▶ About this task
Look below for the line containing "induction pre as"; from there through the line containing "t <> [] -> last_outside", both lines included, please set down each line exactly and nothing else.

Saved data entries
>>>
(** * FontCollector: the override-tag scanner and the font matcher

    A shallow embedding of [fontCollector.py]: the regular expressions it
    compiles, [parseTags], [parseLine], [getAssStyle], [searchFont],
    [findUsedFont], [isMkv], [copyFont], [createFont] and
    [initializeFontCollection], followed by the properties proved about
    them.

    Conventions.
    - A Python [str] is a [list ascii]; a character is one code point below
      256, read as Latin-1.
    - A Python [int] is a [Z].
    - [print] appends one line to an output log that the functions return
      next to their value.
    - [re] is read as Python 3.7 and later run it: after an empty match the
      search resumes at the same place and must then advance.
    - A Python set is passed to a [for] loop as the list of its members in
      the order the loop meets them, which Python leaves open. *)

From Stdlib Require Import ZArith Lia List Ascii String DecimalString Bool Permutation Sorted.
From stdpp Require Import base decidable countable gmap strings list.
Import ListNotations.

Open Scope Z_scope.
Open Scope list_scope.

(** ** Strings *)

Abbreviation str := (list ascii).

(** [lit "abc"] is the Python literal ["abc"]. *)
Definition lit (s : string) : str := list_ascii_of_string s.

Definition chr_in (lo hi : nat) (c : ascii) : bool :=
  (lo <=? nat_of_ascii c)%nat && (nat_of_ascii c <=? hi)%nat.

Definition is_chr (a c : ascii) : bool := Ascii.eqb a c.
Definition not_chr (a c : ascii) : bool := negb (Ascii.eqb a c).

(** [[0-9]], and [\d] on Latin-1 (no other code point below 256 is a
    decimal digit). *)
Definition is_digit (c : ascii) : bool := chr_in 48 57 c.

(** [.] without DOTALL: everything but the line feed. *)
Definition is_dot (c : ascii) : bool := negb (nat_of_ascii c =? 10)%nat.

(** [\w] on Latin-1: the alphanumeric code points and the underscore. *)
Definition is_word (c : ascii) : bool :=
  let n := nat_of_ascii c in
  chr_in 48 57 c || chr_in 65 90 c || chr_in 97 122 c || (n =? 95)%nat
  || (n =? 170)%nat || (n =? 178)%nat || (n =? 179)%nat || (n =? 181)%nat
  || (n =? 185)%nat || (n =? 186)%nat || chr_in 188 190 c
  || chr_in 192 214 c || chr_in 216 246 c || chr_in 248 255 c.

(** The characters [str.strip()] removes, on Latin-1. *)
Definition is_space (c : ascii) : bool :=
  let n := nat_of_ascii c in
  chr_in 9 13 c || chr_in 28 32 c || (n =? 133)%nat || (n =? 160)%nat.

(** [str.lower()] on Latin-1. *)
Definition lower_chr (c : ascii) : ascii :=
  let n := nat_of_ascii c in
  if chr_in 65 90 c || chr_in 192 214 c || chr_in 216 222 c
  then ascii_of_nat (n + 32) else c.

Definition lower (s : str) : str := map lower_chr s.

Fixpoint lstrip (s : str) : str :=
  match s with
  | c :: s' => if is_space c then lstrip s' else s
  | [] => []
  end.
<<<
>>>
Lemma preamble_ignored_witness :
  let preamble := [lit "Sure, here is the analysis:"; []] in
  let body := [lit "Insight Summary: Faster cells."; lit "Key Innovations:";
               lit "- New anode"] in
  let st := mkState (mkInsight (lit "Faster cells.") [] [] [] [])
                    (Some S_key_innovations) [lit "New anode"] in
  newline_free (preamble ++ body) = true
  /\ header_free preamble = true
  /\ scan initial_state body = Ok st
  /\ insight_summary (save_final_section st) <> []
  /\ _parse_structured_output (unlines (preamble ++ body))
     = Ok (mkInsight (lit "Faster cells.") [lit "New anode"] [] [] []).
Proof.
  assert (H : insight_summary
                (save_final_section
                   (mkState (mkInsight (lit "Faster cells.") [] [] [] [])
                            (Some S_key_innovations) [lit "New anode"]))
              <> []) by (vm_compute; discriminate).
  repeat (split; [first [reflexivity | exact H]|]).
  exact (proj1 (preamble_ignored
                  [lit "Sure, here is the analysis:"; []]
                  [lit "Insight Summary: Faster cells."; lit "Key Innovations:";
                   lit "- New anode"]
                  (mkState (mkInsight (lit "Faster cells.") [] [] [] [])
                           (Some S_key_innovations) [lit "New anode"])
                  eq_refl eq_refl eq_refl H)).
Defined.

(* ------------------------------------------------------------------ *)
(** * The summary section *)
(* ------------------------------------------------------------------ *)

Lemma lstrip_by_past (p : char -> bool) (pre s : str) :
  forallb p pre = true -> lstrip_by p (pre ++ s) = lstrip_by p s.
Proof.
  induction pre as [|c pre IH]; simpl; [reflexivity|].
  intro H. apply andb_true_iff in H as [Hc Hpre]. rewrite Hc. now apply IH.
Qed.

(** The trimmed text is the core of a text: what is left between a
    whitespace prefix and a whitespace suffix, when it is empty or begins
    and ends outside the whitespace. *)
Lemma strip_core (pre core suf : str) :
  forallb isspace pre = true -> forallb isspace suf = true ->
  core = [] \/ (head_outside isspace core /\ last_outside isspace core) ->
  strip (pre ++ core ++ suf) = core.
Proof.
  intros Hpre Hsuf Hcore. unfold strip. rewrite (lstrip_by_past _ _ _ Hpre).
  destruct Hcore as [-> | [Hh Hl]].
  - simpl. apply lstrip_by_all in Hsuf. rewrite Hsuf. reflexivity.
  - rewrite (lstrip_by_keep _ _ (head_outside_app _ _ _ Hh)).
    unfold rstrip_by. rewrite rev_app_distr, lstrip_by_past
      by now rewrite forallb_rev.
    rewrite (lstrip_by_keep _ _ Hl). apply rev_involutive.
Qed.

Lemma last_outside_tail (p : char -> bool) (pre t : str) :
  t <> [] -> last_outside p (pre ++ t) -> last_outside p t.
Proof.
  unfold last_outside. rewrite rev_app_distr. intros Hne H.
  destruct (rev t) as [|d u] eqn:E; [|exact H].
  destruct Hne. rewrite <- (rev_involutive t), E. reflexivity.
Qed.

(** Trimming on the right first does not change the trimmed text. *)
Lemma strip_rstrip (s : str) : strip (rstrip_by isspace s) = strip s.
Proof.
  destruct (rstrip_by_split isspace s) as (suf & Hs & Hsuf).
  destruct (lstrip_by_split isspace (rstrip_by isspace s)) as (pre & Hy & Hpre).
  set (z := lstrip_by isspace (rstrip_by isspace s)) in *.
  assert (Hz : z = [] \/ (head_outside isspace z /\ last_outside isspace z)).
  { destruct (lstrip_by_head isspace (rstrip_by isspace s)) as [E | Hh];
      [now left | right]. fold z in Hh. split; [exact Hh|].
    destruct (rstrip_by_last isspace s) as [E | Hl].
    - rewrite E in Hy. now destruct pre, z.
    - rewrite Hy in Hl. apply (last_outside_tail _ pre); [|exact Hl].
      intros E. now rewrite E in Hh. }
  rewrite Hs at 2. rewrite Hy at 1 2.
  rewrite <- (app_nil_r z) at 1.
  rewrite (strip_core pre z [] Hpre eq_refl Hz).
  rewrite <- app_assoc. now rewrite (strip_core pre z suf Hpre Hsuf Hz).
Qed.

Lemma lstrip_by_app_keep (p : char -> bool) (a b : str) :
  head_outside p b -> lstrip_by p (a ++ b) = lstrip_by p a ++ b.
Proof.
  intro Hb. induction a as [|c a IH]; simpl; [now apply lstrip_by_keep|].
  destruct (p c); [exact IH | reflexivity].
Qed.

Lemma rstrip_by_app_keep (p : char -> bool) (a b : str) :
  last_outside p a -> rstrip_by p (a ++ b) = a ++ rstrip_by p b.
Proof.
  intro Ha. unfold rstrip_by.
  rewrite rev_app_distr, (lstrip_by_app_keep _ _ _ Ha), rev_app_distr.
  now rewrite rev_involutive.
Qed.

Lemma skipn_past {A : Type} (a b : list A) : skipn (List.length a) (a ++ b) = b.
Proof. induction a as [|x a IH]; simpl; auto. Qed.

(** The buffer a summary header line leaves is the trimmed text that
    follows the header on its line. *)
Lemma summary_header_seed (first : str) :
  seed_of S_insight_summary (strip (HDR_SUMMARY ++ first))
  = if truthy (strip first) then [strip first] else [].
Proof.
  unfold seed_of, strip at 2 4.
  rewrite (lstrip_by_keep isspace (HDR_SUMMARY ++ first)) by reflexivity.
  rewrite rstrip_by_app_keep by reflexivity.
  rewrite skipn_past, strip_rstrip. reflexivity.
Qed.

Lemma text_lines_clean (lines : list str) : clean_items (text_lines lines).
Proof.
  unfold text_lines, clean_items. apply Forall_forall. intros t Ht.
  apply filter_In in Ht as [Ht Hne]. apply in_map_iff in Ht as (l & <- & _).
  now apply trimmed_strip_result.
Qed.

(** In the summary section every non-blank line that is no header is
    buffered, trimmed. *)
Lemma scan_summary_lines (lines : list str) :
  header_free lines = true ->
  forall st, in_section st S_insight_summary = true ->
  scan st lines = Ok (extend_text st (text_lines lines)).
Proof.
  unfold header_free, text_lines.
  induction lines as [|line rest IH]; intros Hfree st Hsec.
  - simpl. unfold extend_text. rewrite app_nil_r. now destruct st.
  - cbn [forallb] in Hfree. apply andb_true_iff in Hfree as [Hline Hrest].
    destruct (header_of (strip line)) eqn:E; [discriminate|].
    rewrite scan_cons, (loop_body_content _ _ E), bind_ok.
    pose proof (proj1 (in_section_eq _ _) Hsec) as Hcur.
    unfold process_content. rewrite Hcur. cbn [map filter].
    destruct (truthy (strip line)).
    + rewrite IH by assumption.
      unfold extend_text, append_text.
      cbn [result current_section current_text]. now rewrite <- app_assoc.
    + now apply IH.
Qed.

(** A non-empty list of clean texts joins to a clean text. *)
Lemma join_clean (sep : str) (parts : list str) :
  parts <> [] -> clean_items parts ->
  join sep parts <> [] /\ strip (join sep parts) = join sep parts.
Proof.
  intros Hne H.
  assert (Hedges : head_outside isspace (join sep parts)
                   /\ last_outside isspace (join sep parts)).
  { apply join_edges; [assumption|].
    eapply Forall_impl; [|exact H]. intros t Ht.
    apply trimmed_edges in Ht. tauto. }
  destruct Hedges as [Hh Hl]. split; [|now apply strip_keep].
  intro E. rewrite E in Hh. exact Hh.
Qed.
<<<
>>>
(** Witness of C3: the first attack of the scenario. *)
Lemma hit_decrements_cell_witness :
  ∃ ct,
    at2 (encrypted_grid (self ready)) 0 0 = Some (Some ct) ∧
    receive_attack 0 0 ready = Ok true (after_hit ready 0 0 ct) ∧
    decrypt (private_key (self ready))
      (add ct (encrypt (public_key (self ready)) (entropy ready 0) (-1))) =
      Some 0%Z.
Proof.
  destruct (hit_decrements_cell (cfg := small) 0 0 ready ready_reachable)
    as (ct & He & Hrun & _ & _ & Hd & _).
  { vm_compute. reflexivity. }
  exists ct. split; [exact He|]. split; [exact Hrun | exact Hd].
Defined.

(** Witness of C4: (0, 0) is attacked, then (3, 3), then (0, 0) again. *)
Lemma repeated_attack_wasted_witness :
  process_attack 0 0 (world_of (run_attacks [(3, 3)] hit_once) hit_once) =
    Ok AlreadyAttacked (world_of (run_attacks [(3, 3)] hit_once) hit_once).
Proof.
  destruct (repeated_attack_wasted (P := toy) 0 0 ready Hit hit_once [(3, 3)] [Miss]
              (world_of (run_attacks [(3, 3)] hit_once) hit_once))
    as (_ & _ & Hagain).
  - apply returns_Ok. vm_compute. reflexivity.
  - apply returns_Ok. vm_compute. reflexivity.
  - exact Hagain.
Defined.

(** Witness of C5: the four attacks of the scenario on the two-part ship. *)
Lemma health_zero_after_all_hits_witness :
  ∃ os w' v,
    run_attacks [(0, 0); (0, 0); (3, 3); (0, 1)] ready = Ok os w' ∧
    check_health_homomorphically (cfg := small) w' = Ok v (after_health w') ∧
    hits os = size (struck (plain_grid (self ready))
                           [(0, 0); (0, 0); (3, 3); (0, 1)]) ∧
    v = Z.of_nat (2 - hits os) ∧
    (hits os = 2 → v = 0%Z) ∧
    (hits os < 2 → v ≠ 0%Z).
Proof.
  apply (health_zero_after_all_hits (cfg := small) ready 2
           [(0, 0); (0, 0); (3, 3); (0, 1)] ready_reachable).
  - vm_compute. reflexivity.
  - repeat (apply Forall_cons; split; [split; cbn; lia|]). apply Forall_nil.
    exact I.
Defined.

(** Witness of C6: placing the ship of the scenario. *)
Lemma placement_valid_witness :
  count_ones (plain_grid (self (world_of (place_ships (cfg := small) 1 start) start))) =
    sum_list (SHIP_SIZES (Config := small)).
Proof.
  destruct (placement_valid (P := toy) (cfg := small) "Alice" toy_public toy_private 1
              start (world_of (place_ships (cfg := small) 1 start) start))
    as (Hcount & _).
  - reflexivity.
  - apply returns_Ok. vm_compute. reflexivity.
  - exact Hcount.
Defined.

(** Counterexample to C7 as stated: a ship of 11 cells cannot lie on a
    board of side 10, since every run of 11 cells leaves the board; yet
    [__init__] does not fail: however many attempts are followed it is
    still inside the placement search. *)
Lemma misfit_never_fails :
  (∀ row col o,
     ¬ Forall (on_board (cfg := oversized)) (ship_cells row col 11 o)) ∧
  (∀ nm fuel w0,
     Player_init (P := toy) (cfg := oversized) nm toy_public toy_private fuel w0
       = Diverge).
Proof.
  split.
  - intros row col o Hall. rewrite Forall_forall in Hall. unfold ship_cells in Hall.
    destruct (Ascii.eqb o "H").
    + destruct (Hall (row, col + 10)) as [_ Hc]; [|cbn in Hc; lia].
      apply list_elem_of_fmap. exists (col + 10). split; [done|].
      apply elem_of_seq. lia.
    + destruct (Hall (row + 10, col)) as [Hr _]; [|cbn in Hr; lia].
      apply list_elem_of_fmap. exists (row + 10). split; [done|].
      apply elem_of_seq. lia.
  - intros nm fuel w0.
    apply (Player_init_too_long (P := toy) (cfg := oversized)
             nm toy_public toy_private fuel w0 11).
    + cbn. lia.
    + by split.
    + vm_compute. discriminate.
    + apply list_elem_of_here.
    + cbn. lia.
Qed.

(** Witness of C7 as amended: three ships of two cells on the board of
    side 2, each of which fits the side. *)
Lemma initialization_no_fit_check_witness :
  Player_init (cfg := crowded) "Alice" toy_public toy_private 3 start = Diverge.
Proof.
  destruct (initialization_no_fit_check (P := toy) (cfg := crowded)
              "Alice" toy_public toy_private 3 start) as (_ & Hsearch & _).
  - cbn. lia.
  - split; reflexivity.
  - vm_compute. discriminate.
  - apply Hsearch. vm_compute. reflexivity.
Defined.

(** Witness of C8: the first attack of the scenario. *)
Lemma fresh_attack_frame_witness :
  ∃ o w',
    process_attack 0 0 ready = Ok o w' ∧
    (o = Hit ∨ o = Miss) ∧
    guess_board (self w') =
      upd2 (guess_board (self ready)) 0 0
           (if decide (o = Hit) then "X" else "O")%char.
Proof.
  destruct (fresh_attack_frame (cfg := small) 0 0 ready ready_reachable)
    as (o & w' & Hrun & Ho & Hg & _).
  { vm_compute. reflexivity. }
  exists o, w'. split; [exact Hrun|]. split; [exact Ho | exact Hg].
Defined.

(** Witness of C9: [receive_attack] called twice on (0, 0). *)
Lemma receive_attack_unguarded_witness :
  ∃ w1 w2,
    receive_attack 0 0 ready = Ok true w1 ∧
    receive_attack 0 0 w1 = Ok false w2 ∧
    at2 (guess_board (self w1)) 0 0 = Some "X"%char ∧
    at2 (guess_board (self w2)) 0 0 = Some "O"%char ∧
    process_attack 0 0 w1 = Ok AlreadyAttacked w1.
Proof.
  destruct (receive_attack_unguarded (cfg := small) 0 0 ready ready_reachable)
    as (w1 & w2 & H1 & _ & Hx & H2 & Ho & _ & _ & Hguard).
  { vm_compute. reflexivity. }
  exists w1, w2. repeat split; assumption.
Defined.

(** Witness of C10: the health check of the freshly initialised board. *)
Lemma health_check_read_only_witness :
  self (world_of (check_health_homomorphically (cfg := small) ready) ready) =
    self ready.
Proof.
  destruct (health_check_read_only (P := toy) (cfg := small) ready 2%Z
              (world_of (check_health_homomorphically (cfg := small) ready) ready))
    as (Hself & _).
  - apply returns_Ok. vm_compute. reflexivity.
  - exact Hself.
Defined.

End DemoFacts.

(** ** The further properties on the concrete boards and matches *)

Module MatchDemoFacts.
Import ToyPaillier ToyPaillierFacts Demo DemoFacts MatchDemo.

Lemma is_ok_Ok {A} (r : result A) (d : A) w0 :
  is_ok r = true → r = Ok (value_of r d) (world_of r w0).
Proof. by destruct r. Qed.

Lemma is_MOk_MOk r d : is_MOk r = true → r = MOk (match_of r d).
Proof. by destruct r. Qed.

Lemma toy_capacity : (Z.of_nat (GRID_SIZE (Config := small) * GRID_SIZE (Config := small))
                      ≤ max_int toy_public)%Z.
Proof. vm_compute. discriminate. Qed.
<<<
▶ Completed exercise
  induction pre as [|c pre IH]; simpl; [reflexivity|].
  intro H. apply andb_true_iff in H as [Hc Hpre]. rewrite Hc. now apply IH.
Qed.

(** The trimmed text is the core of a text: what is left between a
    whitespace prefix and a whitespace suffix, when it is empty or begins
    and ends outside the whitespace. *)
Lemma strip_core (pre core suf : str) :
  forallb isspace pre = true -> forallb isspace suf = true ->
  core = [] \/ (head_outside isspace core /\ last_outside isspace core) ->
  strip (pre ++ core ++ suf) = core.
Proof.
  intros Hpre Hsuf Hcore. unfold strip. rewrite (lstrip_by_past _ _ _ Hpre).
  destruct Hcore as [-> | [Hh Hl]].
  - simpl. apply lstrip_by_all in Hsuf. rewrite Hsuf. reflexivity.
  - rewrite (lstrip_by_keep _ _ (head_outside_app _ _ _ Hh)).
    unfold rstrip_by. rewrite rev_app_distr, lstrip_by_past
      by now rewrite forallb_rev.
    rewrite (lstrip_by_keep _ _ Hl). apply rev_involutive.
Qed.

Lemma last_outside_tail (p : char -> bool) (pre t : str) :
  t <> [] -> last_outside p (pre ++ t) -> last_outside p t.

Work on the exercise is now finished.